[Collected data]
(** X19: after deduplication no two provisions share a ref; every ref is
    trimmed; every survivor carries the content and the label of an input
    provision with that ref; and no provision is invented: the output is
    never longer than the input. *)
Theorem dedupeProvisions_unique (provisions : list ProvisionSeed) :
  let out := dedupeProvisions provisions in
  NoDup (List.map provision_ref out)
  /\ (forall q, In q out ->
        no_ws_at_ends (provision_ref q)
        /\ exists p, In p provisions
                     /\ provision_ref q = trim (provision_ref p)
                     /\ content q = content p /\ section q = section p)
  /\ (length out <= length provisions)%nat.
Proof.
  cbv zeta. destruct (dedupe_facts provisions) as [Hnd [Hkeyed [_ Hlen]]].
  split; [rewrite dedupe_refs; exact Hnd|]. split.
  - intros q Hq. unfold dedupeProvisions in Hq. apply in_map_iff in Hq as [[k q'] [<- Hin]].
    cbn [snd]. apply In_assoc in Hin; [|exact Hnd].
    destruct (Hkeyed k q' Hin) as [Href [p [Hp [Htrim [Hc Hs]]]]].
    split.
    + rewrite Href, <- Htrim. apply trim_no_ws_at_ends.
    + exists p. repeat split; auto. congruence.
  - unfold dedupeProvisions. rewrite length_map. exact Hlen.
Qed.
(** ** The tokenizer *)

Lemma match_number_spec s token rest :
  match_number s = Some (token, rest) ->
  s = (token ++ rest)%string /\ token <> ""
  /\ head_is is_digit token = true
  /\ all_chars is_decimal_char token = true.
Proof.
  unfold match_number.
  destruct (digits s) as [i s1] eqn:Hi.
  destruct (is_empty i) eqn:Hne; [discriminate|].
  destruct (optional_dot s1) as [dot s2] eqn:Hdot.
  destruct (digits s2) as [f s3] eqn:Hf.
  intros [= <- <-].
  destruct (digits_spec _ _ _ Hi) as (-> & Hai & _).
  destruct (digits_spec _ _ _ Hf) as (-> & Haf & _).
  assert (Hw : forall u, all_chars is_digit u = true ->
                         all_chars is_decimal_char u = true).
  { intros u. apply all_chars_weaken. intros c Hc. unfold is_decimal_char.
    now rewrite Hc. }
  assert (Hs1 : s1 = (dot ++ f ++ s3)%string /\ all_chars is_decimal_char dot = true).
  { destruct (optional_dot_spec _ _ _ Hdot) as [[-> ->]|(-> & <- & _)]; now split. }
  destruct Hs1 as [-> Hd].
  repeat split.
  - now rewrite !append_assoc'.
  - destruct i; [discriminate Hne | discriminate].
  - destruct i as [|c i]; [discriminate Hne|]. simpl in *.
    now apply andb_prop in Hai as [-> _].
  - now rewrite !all_chars_append, (Hw _ Hai), (Hw _ Haf), Hd.
Qed.

Lemma match_token_shorter s token rest :
  match_token s = Some (token, rest) -> String.length rest < String.length s.
Proof.
  unfold match_token. destruct (match_number s) as [[t r]|] eqn:Hn.
  - intros [= <- <-]. destruct (match_number_spec _ _ _ Hn) as (-> & Hne & _).
    rewrite length_append. destruct t; [contradiction | simpl; lia].
  - unfold match_symbol. destruct s as [|c s]; [discriminate|].
    destruct (is_symbol c); [|discriminate]. intros [= <- <-]. simpl. lia.
Qed.

(** Fuel beyond the length of the input changes nothing: [tokenize] scans its
    whole input. *)
Lemma findall_fuel n m s :
  String.length s <= n -> String.length s <= m -> findall n s = findall m s.
Proof.
  revert m s. induction n as [|n IH]; intros m s Hn Hm.
  - destruct s; [|simpl in Hn; lia]. now destruct m.
  - destruct s as [|c s]; [now destruct m|].
    destruct m as [|m]; [simpl in Hm; lia|]. simpl in Hn, Hm.
    cbn [findall].
    destruct (match_token (String c s)) as [[t r]|] eqn:Ht.
    + apply match_token_shorter in Ht. simpl in Ht.
      f_equal. apply IH; lia.
    + apply IH; lia.
Qed.



Lemma findall_token n s token rest :
  match_token s = Some (token, rest) ->
  String.length s <= n ->
  findall n s = token :: tokenize rest.
Proof.
  intros Ht Hn. pose proof (match_token_shorter _ _ _ Ht) as Hlt.
  destruct n as [|n]; [lia|]. destruct s as [|c s]; [simpl in Hlt; lia|].
  cbn [findall]. rewrite Ht. f_equal. unfold tokenize.
  simpl in Hn, Hlt. apply findall_fuel; lia.
Qed.

Lemma match_token_symbol c r :
  is_symbol c = true -> match_token (String c r) = Some (String c "", r).
Proof.
  intros Hc. unfold match_token, match_number. simpl.
  destruct (is_digit c) eqn:Hd.
  - apply digit_not_symbol in Hd. congruence.
  - simpl. now rewrite Hc.
Qed.

Lemma match_number_decimal t l x :
  decimal_literal t = Some l ->
  head_is ends_number x = true ->
  match_number (t ++ x)%string = Some (t, x).
Proof.
  intros (i & dot & f & -> & Hi & Hai & Haf & Hdot & _)%decimal_literal_shape Hx.
  assert (Hxd : head_is (fun c => negb (is_digit c)) x = true).
  { destruct x as [|c x]; [reflexivity|]. simpl in *.
    unfold ends_number in Hx. now apply andb_prop in Hx as [-> _]. }
  unfold match_number.
  rewrite !append_assoc'.
  assert (Hd1 : digits (i ++ dot ++ f ++ x)%string = (i, (dot ++ f ++ x)%string)).
  { apply (digits_append i i "" (dot ++ f ++ x)%string (digits_all _ Hai)).
    destruct Hdot as [->|[-> ->]]; [reflexivity | exact Hxd]. }
  rewrite Hd1.
  destruct i as [|c i]; [contradiction|]. cbn [is_empty].
  destruct Hdot as [->|[-> ->]].
  - cbn [optional_dot append].
    rewrite (digits_append f f "" x (digits_all _ Haf) Hxd). reflexivity.
  - cbn [append].
    assert (Hod : optional_dot x = ("", x)).
    { destruct x as [|d x]; [reflexivity|]. simpl in Hx. unfold ends_number in Hx.
      apply andb_prop in Hx as [_ Hdd%negb_true_iff]. revert Hdd.
      unfold optional_dot. ascii_cases d; intros Hdd; try reflexivity; discriminate Hdd. }
    rewrite Hod, (digits_stop _ Hxd). now rewrite !append_empty_r.
Qed.

Lemma symbol_token_inv t :
  is_symbol_token t = true -> exists c, t = String c "" /\ is_symbol c = true.
Proof.
  destruct t as [|c [|d t]]; try discriminate. intros H. now exists c.
Qed.

(** The tokenizer reads a lexable sequence back from its text. *)
Lemma tokenize_text ts : lexable ts = true -> tokenize (text ts) = ts.
Proof.
  induction ts as [|t ts IH]; [reflexivity|].
  cbn [lexable]. intros [Ht Hts]%andb_prop. rewrite text_cons.
  specialize (IH Hts). unfold tokenize at 1.
  apply orb_prop in Ht as [Hsym|[Hlit Hnext]%andb_prop].
  - destruct (symbol_token_inv _ Hsym) as (c & -> & Hc).
    cbn [append]. rewrite (findall_token _ _ _ _ (match_token_symbol c _ Hc) (le_n _)).
    now rewrite IH.
  - unfold is_literal_token in Hlit.
    destruct (decimal_literal t) as [l|] eqn:Hl; [|discriminate].
    assert (Hx : head_is ends_number (text ts) = true).
    { destruct ts as [|u ts]; [reflexivity|].
      destruct (symbol_token_inv _ Hnext) as (c & -> & Hc).
      rewrite text_cons. simpl. now apply symbol_ends_number. }
    assert (Hm : match_token (t ++ text ts)%string = Some (t, text ts)).
    { unfold match_token. now rewrite (match_number_decimal _ _ _ Hl Hx). }
    rewrite (findall_token _ _ _ _ Hm (le_n _)). now rewrite IH.
Qed.

(** ** The operator table *)

Section CalculatorFacts.

Context {num : PyNum}.

Lemma operators_symbol op : exists entry,
  operators (symbol op) = Some entry
  /\ precedence entry = rank (op_level op)
  /\ associativity entry = (match op with Pow => "right" | _ => "left" end)
  /\ function entry = match op with
                      | Add => operator_add | Sub => operator_sub
                      | Mul => operator_mul | Div => operator_truediv
                      | Pow => operator_pow
                      end.
Proof. destruct op; eexists; repeat split. Qed.

Lemma operators_inv s entry :
  operators s = Some entry ->
  exists op, s = symbol op
             /\ precedence entry = rank (op_level op)
             /\ associativity entry = (match op with Pow => "right" | _ => "left" end).
Proof.
  unfold operators.
  destruct (String.eqb_spec s "+") as [->|_]; [intros [= <-]; now exists Add|].
  destruct (String.eqb_spec s "-") as [->|_]; [intros [= <-]; now exists Sub|].
  destruct (String.eqb_spec s "*") as [->|_]; [intros [= <-]; now exists Mul|].
  destruct (String.eqb_spec s "/") as [->|_]; [intros [= <-]; now exists Div|].
  destruct (String.eqb_spec s "^") as [->|_]; [intros [= <-]; now exists Pow|].
  discriminate.
Qed.

Lemma in_operators_inv s : in_operators s = true -> exists op, s = symbol op.
Proof.
  unfold in_operators. destruct (operators s) as [entry|] eqn:H; [|discriminate].
  intros _. destruct (operators_inv _ _ H) as (op & -> & _). now exists op.
Qed.

Lemma symbol_facts op :
  is_number (symbol op) = false /\ in_operators (symbol op) = true
  /\ (symbol op =? "(") = false /\ contains "()" (symbol op) = false
  /\ is_symbol_token (symbol op) = true.
Proof. destruct op; repeat split. Qed.

Lemma paren_facts :
  is_number "(" = false /\ in_operators "(" = false
  /\ is_number ")" = false /\ in_operators ")" = false.
Proof. repeat split. Qed.

Lemma pending_operator lv s : pending lv s -> exists op, s = symbol op.
Proof.
  intros (entry & H & _). destruct (operators_inv _ _ H) as (op & -> & _).
  now exists op.
Qed.
(** * Cloudflare Teams rule resource: a shallow embedding

    The development follows
    [internal/provider/resource_cloudflare_teams_rules.go]:
    the precedence encoding, the flatten and inflate helpers for the nested
    rule settings, and the create, read, update, delete and import
    operations of the resource, run against an arbitrary client. *)

From stdpp Require Import gmap strings list fin_maps.
From Stdlib Require Import ZArith Lia Ascii String.

Local Open Scope string_scope.
Set Warnings "-register-all".

(** ** Go's fixed-width integers

    An [int64] is a [Z] in [-2^63, 2^63); a [uint64] is a [Z] in [0, 2^64).
    Conversions and arithmetic wrap around, written out with [mod]; [/] and
    [%] truncate towards zero ([Z.quot], [Z.rem]). On the 64-bit platforms
    the provider is built for, Go's [int] is 64 bits wide. *)
Module GoInt.

Definition minInt64 : Z := (- 2 ^ 63)%Z.
Definition maxInt64 : Z := (2 ^ 63 - 1)%Z.

Definition to_int64 (z : Z) : Z := ((z + 2 ^ 63) mod 2 ^ 64 - 2 ^ 63)%Z.
Definition to_uint64 (z : Z) : Z := (z mod 2 ^ 64)%Z.

Definition int64_add (x y : Z) : Z := to_int64 (x + y).
Definition int64_sub (x y : Z) : Z := to_int64 (x - y).
Definition int64_mul (x y : Z) : Z := to_int64 (x * y).
Definition int64_quo (x y : Z) : Z := to_int64 (Z.quot x y).
Definition int64_rem (x y : Z) : Z := Z.rem x y.
(** Modelled from the spec: the header declaring [Any] is not among the
    sources.  The spec calls it "a boxed any value returned from task
    execution" (type-erased result storage); [cast_] gives back the value
    when asked for the type that was stored.  Only the types the sources
    store are listed: nothing (default-constructed or moved-from), a
    [const char*] (the sentinel of [Result::get]) and a [uLong]. *)
Inductive Any : Type :=
  | Any_null
  | Any_cstr (s : string)
  | Any_uLong (v : Z).

Definition cast_uLong (a : Any) : option Z :=
  match a with Any_uLong v => Some v | _ => None end.

(** Modelled from the spec: the header declaring [Semaphore] is not among
    the sources.  The spec names "a counting semaphore that a consumer
    blocks on until readiness": a count that starts at 0, [post] adds one,
    [wait] blocks ([None]) while the count is not positive and then takes
    one. *)
Record Semaphore : Type := { resLimit_ : Z }.

Definition Semaphore_new : Semaphore := {| resLimit_ := 0 |}.

Definition Semaphore_post (s : Semaphore) : Semaphore :=
  {| resLimit_ := resLimit_ s + 1 |}.

Definition Semaphore_wait (s : Semaphore) : option Semaphore :=
  if 0 <? resLimit_ s then Some {| resLimit_ := resLimit_ s - 1 |} else None.

(** [std::shared_ptr<Task>]: null, or the address of a Task object. *)
Abbreviation shared_ptr := (option nat).

(** A Task object: its [run()] override and the [Result*] it reports to. *)
Record Task : Type := {
  run : RunFn Any;
  result_ : option nat
}.

(** [Task::Task()]: [result_(nullptr)], with the [run] of the subclass. *)
Definition Task_new (r : RunFn Any) : Task := {| run := r; result_ := None |}.

Record Result : Type := {
  isValid_ : bool;
  task_ : shared_ptr;
  any_ : Any;
  sem_ : Semaphore
}.

(** The process together with the Task and Result objects; an address is an
    index into the list. *)
Record State : Type := {
  proc : Process shared_ptr;
  tasks : list Task;
  results : list Result
}.

Definition set_proc (v : Process shared_ptr) (st : State) : State :=
  {| proc := v; tasks := tasks st; results := results st |}.

Definition initial (g : Z) : State :=
  {| proc := fresh g; tasks := []; results := [] |}.

(** [std::make_shared<T>(...)] for a subclass [T] of [Task]. *)
Definition make_shared (r : RunFn Any) (st : State) : shared_ptr * State :=
  (Some (length (tasks st)),
   {| proc := proc st; tasks := tasks st ++ [Task_new r]; results := results st |}).

(** [Task::setResult] *)
Definition Task_setResult (res : nat) (t : Task) : Task :=
  {| run := run t; result_ := Some res |}.

(** [Result::Result(task, isValid)]: the new object goes to the address
    [length (results st)], and [task_->setResult(this)] runs in the body.
    [None]: [task] is null or dangling, and [->] is undefined. *)
Definition Result_new (task : shared_ptr) (isValid : bool) (st : State)
  : option (nat * State) :=
  t ← task;
  obj ← tasks st !! t;
  let this := length (results st) in
  Some (this,
        {| proc := proc st;
           tasks := <[t := Task_setResult this obj]> (tasks st);
           results := results st ++
             [{| isValid_ := isValid; task_ := task; any_ := Any_null;
                 sem_ := Semaphore_new |}] |}).

(** Modelled from the spec: the default argument of [isValid] in
    [Result(task, isValid)] is declared in the header that is not among the
    sources.  The spec has a handle "marked invalid" on admission failure
    only, so [Result(sp)] makes a valid one. *)
Definition Result_isValid_default : bool := true.

(** [Result::setVal] *)
Definition Result_setVal (any : Any) (r : Result) : Result :=
  {| isValid_ := isValid_ r; task_ := task_ r; any_ := any;
     sem_ := Semaphore_post (sem_ r) |}.

(** [Result::get] on the Result at address [this].  [None]: the caller is
    blocked in [sem_.wait()] (or [this] is not a Result). *)
Definition Result_get (this : nat) (st : State) : option (Any * State) :=
  r ← results st !! this;
  if negb (isValid_ r) then Some (Any_cstr EmptyString, st)
  else
    s ← Semaphore_wait (sem_ r);
    Some (any_ r,
          {| proc := proc st; tasks := tasks st;
             results := <[this := {| isValid_ := isValid_ r; task_ := task_ r;
                                     any_ := Any_null; sem_ := s |}]> (results st) |}).

(** [Task::exec] on the Task at address [t]:
    [if (result_ != nullptr) result_->setVal(run());] *)
Definition Task_exec (fuel : nat) (t : nat) (st : State) : option (Outcome State) :=
  obj ← tasks st !! t;
  match result_ obj with
  | None => Some (Returns st)
  | Some res =>
      r ← results st !! res;
      o ← run obj fuel;
      match o with
      | Throws e => Some (Throws e)
      | Returns any =>
          Some (Returns {| proc := proc st; tasks := tasks st;
                           results := <[res := Result_setVal any r]> (results st) |})
      end
  end.

(** [ThreadPool::submitTask]: the address of the [Result] it returns, the
    state and the events.  [None]: still blocked, or undefined. *)
Definition submitTask (timed_out : bool) (sp : shared_ptr) (st : State)
  : option (nat * State * list (Event shared_ptr)) :=
  b ← notFull_wait_for timed_out (pool (proc st));
  if negb b then
    rs ← Result_new sp false st; Some (rs.1, rs.2, [])
  else
    let '(pr, evs) := accept_task sp (proc st) in
    rs ← Result_new sp Result_isValid_default (set_proc pr st);
    Some (rs.1, rs.2, evs).

(** Thread [i] runs the task it holds and comes back to the loop:
    [if (task != nullptr) task->exec(); idleThreadSize_++; lastTime = now()].
    [Throws e]: the exception leaves [threadFunc], the function of a
    [std::thread], and [std::terminate] ends the process. *)
Definition run_task (i : nat) (fuel : nat) (now : Z) (st : State)
  : option (Outcome State) :=
  w ← os_threads (proc st) !! i;
  match pc w with
  | Exec task =>
      o ← match task with
          | None => Some (Returns st)
          | Some t => Task_exec fuel t st
          end;
      match o with
      | Throws e => Some (Throws e)
      | Returns st1 =>
          r ← step (Run i (TaskReturns now)) (proc st1);
          Some (Returns (set_proc r.1 st1))
      end
  | _ => None
  end.

(** One step of thread [i]; [fuel] only matters when it runs a task. *)
Definition worker_step (i : nat) (a : WorkerAct) (fuel : nat) (st : State)
  : option (Outcome State) :=
  match a with
  | TaskReturns now => run_task i fuel now st
  | _ => r ← step (Run i a) (proc st); Some (Returns (set_proc r.1 st))
  end.

(** A schedule of thread steps; an escaping exception ends everything. *)
Fixpoint run_workers (sched : list (nat * WorkerAct * nat)) (st : State)
  : option (Outcome State) :=
  match sched with
  | [] => Some (Returns st)
  | (i, a, fuel) :: sched' =>
      match worker_step i a fuel st with
      | Some (Returns st1) => run_workers sched' st1
      | other => other
      end
  end.

(** *** ThreadCpp/main.cpp *)

(** The loop of [MyTask::run], [for (uLong i = begin_; i <= end_; i++) sum += i;]
    from the values [i] and [sum] on; [end_] is converted at each test. *)
Fixpoint sum_loop (fuel : nat) (i end_ sum : Z) : option Z :=
  match fuel with
  | O => None
  | S fuel' =>
      if i <=? to_uLong end_
      then sum_loop fuel' (to_uLong (i + 1)) end_ (to_uLong (sum + i))
      else Some sum
  end.

(** [MyTask::run] of [MyTask(begin_, end_)]; the [uLong] is boxed on return. *)
Definition MyTask_run (begin_ end_ : Z) : RunFn Any :=
  fun fuel =>
    match sum_loop fuel (to_uLong begin_) end_ 0 with
    | Some sum => Some (Returns (Any_uLong sum))
    | None => None
    end.

(** [main] up to the submission: [pool.start(4)] and
    [pool.submitTask(std::make_shared<MyTask>(1, 10000000))]. *)
Definition main_submit : option (nat * State) :=
  pr ← start 4 (proc (initial 0));
  let '(sp, st) := make_shared (MyTask_run 1 10000000) (set_proc pr (initial 0)) in
  r ← submitTask false sp st;
  Some (r.1.1, r.1.2).

(** [main] after the threads have taken the steps of [sched]:
    [res1.get().cast_<uLong>()].  [None]: blocked, or the process is gone. *)
Definition main_sum1 (sched : list (nat * WorkerAct * nat)) : option Z :=
  rs ← main_submit;
  o ← run_workers sched rs.2;
  match o with
  | Throws _ => None
  | Returns st =>
      g ← Result_get rs.1 st;
      cast_uLong g.1
  end.

End ThreadCpp.

(** * ThreadCppFinal: std::packaged_task and std::future *)

Module ThreadCppFinal.

Section Futures.

(** The result type [RType] of the submitted callables and its
    value-initialised value [RType()].  The queue itself is untyped
    ([std::function<void()>]); one result type is enough here. *)
Context {RType : Type} (RType_default : RType).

GOAL OF THE EXERCISE » Will you return exactly the lines above from the one with "assert (Hs1 : s1" down to the one with "- destruct i as", counting both as part of the range?

SOLUTION TO THE EXERCISE »
  assert (Hs1 : s1 = (dot ++ f ++ s3)%string /\ all_chars is_decimal_char dot = true).
  { destruct (optional_dot_spec _ _ _ Hdot) as [[-> ->]|(-> & <- & _)]; now split. }
  destruct Hs1 as [-> Hd].
  repeat split.
  - now rewrite !append_assoc'.
  - destruct i; [discriminate Hne | discriminate].
  - destruct i as [|c i]; [discriminate Hne|]. simpl in *.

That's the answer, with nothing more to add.